[RECORDS FOR PROCESSING]

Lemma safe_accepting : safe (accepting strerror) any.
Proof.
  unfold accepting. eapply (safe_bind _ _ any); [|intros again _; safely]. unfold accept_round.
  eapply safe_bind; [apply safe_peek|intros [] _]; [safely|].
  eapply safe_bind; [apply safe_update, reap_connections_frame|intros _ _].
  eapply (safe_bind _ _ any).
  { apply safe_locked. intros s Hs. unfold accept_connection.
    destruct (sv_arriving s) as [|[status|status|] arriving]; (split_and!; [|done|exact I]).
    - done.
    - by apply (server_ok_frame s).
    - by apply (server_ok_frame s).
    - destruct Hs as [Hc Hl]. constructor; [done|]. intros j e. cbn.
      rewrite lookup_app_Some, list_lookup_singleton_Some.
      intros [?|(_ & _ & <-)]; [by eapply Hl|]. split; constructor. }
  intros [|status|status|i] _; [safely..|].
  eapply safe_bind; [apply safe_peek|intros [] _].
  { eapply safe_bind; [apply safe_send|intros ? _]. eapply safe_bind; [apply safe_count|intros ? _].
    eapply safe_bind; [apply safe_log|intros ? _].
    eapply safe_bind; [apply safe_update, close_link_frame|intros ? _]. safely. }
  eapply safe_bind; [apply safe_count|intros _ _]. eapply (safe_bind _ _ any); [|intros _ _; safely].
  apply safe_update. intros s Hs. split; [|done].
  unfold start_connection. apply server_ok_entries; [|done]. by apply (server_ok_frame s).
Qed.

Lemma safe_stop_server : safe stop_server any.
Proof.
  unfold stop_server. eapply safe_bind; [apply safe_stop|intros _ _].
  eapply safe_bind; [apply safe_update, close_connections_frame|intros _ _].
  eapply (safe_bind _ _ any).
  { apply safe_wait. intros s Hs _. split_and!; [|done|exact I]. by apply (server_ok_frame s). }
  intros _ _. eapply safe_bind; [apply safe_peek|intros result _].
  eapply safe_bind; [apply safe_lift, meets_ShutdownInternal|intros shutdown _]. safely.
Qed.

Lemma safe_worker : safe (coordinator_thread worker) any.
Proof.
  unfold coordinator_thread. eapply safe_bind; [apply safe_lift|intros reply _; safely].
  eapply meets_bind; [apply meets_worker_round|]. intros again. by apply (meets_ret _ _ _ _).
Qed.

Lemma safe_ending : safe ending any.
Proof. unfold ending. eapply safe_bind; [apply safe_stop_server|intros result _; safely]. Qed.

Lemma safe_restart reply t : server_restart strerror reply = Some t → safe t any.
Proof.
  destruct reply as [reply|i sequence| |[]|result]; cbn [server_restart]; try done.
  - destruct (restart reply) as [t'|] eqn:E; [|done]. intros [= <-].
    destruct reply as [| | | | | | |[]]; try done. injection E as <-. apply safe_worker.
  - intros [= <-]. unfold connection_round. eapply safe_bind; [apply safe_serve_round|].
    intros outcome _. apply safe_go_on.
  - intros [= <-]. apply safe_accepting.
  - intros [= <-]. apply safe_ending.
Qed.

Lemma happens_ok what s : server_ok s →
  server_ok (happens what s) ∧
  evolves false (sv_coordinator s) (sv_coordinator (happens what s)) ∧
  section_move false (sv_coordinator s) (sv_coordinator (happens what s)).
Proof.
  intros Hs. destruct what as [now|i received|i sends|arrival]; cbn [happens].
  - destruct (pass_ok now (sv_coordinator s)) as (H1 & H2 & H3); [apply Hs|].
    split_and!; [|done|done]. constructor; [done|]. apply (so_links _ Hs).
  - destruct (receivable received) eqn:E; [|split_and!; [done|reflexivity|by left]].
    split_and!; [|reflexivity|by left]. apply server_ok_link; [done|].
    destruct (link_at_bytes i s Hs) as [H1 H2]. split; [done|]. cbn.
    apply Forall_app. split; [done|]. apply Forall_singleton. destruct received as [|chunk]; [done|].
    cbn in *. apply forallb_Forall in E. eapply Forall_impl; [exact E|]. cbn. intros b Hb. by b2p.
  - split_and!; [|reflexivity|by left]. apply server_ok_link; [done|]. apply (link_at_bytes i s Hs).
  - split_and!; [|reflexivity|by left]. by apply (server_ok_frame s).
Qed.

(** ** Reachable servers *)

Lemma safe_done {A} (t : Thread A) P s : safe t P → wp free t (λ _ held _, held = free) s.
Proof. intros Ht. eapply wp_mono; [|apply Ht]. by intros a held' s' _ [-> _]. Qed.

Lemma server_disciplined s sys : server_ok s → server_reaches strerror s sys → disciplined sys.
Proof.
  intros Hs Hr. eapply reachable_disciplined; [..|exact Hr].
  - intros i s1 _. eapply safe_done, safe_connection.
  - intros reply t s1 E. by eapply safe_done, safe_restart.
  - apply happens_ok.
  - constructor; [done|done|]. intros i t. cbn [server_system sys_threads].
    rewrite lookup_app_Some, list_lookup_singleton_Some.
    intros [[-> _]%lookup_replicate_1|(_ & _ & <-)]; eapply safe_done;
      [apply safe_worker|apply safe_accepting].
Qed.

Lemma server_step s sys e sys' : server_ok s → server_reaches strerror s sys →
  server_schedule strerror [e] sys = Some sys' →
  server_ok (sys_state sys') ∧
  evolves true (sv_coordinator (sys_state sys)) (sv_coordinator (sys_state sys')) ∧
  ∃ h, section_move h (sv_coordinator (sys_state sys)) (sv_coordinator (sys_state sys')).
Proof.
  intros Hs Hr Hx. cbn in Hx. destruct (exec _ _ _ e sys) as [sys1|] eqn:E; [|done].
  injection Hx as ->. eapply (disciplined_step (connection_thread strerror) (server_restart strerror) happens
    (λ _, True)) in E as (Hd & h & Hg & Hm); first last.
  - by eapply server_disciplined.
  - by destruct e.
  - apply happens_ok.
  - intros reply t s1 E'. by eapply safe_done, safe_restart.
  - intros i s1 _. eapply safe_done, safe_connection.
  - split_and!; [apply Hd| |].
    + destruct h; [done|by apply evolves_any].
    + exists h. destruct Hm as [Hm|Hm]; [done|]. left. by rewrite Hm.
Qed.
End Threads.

[/RECORDS FOR PROCESSING]
[RECORDS FOR PROCESSING]

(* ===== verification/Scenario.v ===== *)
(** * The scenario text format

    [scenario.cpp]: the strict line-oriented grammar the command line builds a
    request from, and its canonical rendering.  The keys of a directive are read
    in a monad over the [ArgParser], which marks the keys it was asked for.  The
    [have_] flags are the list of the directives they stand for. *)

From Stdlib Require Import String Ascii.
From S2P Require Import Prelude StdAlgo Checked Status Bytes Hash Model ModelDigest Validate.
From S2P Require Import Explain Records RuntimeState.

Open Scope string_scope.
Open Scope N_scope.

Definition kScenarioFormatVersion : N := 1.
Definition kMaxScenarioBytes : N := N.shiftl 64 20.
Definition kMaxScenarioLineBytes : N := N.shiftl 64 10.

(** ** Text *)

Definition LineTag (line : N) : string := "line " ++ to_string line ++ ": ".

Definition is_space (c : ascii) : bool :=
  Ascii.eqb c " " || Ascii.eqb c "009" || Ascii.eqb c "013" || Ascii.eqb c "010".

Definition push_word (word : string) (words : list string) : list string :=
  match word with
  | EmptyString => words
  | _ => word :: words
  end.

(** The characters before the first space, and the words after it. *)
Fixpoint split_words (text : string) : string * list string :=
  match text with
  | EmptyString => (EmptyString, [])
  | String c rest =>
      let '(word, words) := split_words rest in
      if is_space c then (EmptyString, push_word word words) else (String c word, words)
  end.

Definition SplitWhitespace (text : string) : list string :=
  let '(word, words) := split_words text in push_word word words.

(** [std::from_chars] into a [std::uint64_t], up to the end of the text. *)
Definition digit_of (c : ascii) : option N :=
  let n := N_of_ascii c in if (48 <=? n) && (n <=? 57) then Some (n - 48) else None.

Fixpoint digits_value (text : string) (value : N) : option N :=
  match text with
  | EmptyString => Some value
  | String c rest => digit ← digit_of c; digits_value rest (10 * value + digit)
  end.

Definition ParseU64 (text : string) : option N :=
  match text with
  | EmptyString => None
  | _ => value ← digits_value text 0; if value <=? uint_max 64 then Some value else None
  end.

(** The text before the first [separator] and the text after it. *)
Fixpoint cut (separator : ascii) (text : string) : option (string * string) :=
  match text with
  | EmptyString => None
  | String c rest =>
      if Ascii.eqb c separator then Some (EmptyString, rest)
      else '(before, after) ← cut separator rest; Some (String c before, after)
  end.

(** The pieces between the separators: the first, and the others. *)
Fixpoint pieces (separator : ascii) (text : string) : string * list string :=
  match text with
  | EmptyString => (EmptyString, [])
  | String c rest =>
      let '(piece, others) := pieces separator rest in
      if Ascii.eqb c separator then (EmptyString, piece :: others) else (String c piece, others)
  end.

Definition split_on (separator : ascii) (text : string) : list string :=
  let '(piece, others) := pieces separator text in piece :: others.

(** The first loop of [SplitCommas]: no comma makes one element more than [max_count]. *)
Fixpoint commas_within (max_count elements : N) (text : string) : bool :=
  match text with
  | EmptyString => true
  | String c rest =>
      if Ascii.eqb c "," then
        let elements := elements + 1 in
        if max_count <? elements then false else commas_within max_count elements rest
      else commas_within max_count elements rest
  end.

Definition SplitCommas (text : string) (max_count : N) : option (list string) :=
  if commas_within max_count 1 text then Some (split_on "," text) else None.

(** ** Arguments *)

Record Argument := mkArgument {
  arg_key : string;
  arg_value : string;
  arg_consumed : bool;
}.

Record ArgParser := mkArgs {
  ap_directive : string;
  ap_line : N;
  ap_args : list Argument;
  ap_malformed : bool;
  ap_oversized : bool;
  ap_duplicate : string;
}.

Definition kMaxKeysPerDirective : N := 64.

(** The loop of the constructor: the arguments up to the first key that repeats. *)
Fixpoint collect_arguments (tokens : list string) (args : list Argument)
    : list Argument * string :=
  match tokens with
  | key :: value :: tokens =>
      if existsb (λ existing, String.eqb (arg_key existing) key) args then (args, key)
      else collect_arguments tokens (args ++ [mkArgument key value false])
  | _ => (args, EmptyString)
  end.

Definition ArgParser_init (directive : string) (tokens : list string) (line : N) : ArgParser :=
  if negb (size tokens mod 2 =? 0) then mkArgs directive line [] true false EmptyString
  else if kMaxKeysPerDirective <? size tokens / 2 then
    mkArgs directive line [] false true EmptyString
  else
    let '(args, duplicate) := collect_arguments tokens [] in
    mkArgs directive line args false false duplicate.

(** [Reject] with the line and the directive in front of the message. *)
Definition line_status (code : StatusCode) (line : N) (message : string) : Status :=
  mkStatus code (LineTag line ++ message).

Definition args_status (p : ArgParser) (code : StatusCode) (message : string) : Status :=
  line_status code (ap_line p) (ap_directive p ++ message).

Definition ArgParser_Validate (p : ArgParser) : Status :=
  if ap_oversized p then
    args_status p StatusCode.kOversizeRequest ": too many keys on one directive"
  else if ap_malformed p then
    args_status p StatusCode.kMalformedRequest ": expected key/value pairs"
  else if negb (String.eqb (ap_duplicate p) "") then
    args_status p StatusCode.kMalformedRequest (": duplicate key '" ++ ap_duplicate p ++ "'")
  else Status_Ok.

[/RECORDS FOR PROCESSING]

◆ PROBLEM TO WORK ON
Would you output, from the records above, exactly the run of lines that starts at the line containing "Lemma safe_accepting : safe" and ends at the line containing "Hs. unfold accept_connection.", and only that run?

◆ TASK SOLUTION
Lemma safe_accepting : safe (accepting strerror) any.
Proof.
  unfold accepting. eapply (safe_bind _ _ any); [|intros again _; safely]. unfold accept_round.
  eapply safe_bind; [apply safe_peek|intros [] _]; [safely|].
  eapply safe_bind; [apply safe_update, reap_connections_frame|intros _ _].
  eapply (safe_bind _ _ any).
  { apply safe_locked. intros s Hs. unfold accept_connection.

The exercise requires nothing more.